> THE TASK: For the entries below, the result should be an exact transcription of the lines from the one with "let n := Ascii.nat_of_ascii c in" up to and including the one with "l ← hex_val lo;", and only those.

> Stored data entries:
==============================
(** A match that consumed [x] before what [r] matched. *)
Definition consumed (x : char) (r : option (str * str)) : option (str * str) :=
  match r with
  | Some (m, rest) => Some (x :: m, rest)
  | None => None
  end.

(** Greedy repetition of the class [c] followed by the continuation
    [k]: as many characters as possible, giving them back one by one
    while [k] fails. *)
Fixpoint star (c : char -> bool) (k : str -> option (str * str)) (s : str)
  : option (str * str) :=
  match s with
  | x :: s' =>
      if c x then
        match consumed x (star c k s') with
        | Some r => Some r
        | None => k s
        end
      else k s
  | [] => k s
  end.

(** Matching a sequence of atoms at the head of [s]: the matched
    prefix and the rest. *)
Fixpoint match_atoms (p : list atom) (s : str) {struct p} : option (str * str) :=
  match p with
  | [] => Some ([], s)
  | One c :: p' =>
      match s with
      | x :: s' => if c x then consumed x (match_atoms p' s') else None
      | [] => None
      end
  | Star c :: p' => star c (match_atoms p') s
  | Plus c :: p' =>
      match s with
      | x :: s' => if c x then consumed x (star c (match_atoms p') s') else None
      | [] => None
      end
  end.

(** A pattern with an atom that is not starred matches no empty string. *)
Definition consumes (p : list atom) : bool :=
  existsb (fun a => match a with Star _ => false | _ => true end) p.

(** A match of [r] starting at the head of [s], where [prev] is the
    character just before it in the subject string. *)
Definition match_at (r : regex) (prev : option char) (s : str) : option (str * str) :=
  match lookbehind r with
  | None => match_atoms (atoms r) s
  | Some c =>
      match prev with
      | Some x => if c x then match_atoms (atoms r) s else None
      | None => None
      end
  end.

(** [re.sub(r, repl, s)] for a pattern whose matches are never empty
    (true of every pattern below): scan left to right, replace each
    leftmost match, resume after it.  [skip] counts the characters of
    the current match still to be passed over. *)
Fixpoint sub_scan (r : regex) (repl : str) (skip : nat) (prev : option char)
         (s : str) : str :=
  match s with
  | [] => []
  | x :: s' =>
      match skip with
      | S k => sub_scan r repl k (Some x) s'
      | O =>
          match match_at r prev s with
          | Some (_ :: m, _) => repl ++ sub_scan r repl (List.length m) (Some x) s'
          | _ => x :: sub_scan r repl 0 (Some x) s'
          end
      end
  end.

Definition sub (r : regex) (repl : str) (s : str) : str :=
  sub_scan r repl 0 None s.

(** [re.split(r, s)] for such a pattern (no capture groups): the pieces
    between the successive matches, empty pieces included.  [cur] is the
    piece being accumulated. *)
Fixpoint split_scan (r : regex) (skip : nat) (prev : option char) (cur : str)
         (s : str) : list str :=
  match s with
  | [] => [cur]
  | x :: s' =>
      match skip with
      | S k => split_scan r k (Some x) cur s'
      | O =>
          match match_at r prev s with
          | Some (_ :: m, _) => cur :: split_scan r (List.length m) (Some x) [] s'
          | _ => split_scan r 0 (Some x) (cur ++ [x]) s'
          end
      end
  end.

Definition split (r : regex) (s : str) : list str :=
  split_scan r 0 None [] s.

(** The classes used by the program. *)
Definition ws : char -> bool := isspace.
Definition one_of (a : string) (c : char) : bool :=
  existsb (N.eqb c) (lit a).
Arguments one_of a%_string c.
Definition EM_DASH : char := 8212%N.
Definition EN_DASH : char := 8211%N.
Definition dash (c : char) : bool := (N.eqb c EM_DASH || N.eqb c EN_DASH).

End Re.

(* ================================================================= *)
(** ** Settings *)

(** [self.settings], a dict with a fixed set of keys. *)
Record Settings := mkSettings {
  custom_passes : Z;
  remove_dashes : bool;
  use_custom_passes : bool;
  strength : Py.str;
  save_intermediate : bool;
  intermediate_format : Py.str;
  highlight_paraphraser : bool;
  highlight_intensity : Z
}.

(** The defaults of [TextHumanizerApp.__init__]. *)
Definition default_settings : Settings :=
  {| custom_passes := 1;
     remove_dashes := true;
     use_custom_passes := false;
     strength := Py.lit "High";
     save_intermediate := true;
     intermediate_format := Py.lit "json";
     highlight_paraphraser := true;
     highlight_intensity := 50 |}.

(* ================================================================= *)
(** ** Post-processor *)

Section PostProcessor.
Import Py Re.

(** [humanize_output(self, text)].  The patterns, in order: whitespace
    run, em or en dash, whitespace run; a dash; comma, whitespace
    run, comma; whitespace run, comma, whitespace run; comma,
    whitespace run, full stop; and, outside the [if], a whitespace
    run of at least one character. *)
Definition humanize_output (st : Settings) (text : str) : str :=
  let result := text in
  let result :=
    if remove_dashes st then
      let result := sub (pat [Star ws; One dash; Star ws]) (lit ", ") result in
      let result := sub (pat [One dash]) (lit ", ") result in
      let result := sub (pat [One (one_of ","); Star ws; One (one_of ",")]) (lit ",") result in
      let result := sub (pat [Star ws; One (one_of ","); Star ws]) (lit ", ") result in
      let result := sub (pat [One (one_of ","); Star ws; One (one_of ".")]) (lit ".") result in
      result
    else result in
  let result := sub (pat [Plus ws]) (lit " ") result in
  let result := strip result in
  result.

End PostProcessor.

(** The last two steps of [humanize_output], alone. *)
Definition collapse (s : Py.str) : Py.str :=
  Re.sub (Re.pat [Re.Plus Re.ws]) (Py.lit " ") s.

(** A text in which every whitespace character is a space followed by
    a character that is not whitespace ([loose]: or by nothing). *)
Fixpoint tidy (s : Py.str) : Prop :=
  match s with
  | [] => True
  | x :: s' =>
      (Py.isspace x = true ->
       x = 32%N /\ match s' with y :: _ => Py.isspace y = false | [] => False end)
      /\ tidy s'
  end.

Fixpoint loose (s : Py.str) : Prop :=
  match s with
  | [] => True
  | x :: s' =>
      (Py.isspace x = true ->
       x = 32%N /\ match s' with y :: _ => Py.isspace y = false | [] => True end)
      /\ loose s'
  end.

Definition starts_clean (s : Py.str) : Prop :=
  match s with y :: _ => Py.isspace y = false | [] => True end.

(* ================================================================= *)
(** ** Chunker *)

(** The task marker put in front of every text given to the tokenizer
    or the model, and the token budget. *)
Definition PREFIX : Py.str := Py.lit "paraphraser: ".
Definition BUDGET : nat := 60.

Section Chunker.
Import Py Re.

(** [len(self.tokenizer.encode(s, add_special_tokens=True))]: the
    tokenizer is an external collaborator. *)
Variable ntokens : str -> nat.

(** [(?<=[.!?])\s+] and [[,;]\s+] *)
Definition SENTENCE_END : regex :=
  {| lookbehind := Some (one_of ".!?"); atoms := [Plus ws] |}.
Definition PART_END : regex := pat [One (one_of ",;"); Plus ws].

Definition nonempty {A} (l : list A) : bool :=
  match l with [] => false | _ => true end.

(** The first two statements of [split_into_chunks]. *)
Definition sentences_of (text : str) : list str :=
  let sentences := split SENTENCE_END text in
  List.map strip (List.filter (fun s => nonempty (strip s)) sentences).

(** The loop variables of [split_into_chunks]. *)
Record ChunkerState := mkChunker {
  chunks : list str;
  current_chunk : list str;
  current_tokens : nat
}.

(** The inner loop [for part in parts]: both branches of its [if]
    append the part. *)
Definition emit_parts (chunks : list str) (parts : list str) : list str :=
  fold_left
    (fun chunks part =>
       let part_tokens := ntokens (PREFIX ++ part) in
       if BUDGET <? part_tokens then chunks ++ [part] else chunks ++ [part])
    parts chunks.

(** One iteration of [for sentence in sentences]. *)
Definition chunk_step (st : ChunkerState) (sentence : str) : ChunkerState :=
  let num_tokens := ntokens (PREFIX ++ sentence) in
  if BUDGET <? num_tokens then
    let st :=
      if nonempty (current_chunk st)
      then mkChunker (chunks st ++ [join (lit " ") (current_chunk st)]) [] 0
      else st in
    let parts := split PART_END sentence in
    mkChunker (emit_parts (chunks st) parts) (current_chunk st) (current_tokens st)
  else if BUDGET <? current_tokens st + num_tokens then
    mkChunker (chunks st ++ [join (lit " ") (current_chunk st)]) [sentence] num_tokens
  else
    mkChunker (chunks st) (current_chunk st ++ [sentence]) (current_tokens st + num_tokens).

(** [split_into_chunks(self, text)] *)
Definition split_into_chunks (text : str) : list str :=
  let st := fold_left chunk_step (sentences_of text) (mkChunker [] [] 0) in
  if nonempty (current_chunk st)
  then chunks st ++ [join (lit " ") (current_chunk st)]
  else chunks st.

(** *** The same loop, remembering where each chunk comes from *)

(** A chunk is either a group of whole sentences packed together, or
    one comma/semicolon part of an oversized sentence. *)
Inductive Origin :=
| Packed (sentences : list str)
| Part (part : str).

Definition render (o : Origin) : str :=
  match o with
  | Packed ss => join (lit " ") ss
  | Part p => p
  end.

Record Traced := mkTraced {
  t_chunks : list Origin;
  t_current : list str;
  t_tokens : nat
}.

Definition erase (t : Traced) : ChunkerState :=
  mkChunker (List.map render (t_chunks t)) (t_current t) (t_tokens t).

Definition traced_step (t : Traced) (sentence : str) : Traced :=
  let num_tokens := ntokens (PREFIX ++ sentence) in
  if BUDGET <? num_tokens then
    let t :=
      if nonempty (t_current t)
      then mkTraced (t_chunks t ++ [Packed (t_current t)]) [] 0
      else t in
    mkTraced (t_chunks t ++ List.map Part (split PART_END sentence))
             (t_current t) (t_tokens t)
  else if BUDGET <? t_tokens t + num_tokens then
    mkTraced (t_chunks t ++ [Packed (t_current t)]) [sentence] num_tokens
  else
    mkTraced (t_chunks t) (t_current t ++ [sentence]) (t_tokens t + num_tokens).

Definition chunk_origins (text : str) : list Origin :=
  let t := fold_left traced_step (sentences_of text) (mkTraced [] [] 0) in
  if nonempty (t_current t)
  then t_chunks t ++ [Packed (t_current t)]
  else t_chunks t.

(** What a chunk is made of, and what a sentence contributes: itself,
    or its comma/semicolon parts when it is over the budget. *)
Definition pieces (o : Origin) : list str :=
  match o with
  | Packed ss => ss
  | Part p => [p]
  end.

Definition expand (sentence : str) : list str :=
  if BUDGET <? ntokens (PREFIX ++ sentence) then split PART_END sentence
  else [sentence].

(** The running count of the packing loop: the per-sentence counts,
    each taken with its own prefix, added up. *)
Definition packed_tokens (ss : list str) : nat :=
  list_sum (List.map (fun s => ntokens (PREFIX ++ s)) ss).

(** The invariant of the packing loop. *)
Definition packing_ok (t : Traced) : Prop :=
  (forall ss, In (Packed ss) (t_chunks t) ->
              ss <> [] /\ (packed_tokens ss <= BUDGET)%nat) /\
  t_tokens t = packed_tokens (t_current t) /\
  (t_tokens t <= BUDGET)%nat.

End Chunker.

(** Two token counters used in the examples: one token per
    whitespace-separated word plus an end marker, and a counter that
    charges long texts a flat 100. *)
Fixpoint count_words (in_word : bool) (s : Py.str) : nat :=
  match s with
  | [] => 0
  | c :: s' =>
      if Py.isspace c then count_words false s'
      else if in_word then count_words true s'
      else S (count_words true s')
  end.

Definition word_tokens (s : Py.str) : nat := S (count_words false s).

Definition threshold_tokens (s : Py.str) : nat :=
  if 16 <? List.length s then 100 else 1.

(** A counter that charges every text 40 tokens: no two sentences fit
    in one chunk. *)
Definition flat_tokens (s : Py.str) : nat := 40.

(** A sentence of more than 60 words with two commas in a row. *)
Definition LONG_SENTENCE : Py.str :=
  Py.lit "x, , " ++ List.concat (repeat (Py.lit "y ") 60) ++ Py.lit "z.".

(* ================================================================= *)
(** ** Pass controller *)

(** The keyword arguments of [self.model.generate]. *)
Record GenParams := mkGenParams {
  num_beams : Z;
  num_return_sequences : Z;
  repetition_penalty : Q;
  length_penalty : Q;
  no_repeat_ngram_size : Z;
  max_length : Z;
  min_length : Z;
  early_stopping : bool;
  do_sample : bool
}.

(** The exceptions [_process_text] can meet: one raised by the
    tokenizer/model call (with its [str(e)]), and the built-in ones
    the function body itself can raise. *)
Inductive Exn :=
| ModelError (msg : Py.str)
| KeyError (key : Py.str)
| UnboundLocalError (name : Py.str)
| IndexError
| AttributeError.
==============================
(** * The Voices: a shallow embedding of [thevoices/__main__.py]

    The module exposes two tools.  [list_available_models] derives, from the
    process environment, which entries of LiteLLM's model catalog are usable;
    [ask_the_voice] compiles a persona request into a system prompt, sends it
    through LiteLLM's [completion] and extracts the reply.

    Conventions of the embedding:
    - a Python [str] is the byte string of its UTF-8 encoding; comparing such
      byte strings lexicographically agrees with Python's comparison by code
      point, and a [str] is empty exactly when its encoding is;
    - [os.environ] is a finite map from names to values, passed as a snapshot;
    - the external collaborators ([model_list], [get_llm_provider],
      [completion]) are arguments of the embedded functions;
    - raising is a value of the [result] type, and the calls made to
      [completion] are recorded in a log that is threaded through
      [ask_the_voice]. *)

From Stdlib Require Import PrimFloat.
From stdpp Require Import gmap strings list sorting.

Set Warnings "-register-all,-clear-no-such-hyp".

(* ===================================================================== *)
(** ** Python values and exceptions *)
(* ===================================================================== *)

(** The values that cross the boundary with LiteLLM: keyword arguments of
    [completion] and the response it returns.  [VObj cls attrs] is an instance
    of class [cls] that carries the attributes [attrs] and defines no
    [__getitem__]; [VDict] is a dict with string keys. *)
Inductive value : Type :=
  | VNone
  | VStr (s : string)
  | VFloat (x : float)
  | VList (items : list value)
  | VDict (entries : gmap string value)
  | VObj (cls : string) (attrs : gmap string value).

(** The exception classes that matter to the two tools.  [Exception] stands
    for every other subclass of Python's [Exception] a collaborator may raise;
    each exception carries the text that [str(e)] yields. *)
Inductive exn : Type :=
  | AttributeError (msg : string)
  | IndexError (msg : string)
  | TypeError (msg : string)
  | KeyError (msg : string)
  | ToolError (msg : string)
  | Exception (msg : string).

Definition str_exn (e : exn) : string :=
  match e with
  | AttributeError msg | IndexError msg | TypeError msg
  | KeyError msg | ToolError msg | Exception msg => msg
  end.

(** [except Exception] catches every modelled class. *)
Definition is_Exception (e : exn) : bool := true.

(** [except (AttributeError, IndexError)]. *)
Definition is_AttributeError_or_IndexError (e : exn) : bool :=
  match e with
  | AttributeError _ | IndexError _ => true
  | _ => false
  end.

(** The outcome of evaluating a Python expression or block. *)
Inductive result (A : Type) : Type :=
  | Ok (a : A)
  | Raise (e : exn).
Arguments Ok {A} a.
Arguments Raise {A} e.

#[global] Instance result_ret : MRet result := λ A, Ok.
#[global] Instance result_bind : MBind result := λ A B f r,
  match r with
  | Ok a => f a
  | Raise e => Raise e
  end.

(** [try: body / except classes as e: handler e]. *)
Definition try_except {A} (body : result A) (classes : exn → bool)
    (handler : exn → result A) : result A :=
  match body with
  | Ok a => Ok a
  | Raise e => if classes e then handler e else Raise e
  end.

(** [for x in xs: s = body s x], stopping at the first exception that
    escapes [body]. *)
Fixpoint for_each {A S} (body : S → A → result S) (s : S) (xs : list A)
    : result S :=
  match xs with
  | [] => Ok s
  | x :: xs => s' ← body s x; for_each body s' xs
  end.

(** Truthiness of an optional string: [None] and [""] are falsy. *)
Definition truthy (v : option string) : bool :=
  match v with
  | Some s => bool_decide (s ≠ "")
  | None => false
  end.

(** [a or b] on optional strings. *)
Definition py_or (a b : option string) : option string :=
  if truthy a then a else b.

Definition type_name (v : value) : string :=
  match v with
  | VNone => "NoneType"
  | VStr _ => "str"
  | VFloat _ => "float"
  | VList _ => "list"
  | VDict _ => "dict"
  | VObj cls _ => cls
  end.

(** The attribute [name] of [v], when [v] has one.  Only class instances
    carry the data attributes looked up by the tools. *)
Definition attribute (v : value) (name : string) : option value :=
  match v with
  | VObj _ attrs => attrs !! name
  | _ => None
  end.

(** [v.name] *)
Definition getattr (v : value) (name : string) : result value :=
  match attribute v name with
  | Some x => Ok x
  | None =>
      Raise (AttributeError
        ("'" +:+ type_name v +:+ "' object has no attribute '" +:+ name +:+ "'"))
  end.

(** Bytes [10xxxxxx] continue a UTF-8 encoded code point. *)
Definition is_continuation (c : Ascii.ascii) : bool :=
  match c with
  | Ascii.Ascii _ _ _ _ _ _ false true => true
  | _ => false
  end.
==============================
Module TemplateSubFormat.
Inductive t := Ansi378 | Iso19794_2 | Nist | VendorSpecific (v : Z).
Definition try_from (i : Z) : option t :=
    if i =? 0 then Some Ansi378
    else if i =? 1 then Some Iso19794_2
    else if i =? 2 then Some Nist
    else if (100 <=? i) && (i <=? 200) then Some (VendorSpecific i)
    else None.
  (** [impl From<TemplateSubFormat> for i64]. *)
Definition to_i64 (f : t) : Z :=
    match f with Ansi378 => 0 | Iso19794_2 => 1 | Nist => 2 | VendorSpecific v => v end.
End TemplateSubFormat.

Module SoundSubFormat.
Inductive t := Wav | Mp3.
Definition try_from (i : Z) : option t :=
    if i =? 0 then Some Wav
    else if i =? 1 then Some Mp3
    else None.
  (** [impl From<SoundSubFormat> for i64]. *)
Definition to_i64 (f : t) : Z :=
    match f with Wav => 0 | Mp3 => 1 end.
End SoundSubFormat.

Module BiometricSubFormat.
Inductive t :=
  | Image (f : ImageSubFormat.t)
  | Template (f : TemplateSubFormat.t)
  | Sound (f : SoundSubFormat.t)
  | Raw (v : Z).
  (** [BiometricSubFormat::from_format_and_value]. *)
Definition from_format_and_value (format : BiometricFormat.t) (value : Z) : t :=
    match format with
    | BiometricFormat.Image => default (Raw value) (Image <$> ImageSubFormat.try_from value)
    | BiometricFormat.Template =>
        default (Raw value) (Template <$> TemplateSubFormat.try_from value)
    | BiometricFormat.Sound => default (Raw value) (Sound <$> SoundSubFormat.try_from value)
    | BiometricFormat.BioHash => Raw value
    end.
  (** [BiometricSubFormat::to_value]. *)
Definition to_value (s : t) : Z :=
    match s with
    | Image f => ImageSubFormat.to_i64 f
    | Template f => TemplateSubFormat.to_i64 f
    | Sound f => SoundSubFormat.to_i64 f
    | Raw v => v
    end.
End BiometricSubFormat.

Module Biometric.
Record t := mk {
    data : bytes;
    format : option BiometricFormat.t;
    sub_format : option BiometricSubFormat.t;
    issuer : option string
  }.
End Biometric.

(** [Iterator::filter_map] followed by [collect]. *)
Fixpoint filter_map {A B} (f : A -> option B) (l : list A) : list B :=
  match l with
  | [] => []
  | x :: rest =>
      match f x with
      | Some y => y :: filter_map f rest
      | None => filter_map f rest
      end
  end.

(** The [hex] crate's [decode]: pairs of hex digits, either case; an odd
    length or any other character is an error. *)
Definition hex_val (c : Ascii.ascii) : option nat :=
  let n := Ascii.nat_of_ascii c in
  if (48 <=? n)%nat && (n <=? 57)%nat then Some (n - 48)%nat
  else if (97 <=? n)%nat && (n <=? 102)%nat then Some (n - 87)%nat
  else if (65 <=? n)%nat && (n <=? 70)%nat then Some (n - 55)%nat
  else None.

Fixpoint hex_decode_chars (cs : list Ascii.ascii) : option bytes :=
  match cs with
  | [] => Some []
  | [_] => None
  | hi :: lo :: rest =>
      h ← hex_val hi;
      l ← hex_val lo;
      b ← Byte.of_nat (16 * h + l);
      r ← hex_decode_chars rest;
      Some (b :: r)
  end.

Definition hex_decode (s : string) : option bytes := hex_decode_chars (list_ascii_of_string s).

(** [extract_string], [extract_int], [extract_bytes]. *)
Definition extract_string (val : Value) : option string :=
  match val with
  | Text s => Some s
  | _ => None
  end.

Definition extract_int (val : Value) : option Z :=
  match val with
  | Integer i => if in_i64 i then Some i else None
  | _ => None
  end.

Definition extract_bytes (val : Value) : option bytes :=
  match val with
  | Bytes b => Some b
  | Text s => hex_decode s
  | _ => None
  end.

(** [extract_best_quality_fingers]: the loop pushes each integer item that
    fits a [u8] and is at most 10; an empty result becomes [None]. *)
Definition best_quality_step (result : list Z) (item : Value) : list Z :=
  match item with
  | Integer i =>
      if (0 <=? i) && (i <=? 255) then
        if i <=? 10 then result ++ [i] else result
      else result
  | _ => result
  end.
==============================
> EXERCISE RESPONSE:
  let n := Ascii.nat_of_ascii c in
  if (48 <=? n)%nat && (n <=? 57)%nat then Some (n - 48)%nat
  else if (97 <=? n)%nat && (n <=? 102)%nat then Some (n - 87)%nat
  else if (65 <=? n)%nat && (n <=? 70)%nat then Some (n - 55)%nat
  else None.

Fixpoint hex_decode_chars (cs : list Ascii.ascii) : option bytes :=
  match cs with
  | [] => Some []
  | [_] => None
  | hi :: lo :: rest =>
      h ← hex_val hi;
      l ← hex_val lo;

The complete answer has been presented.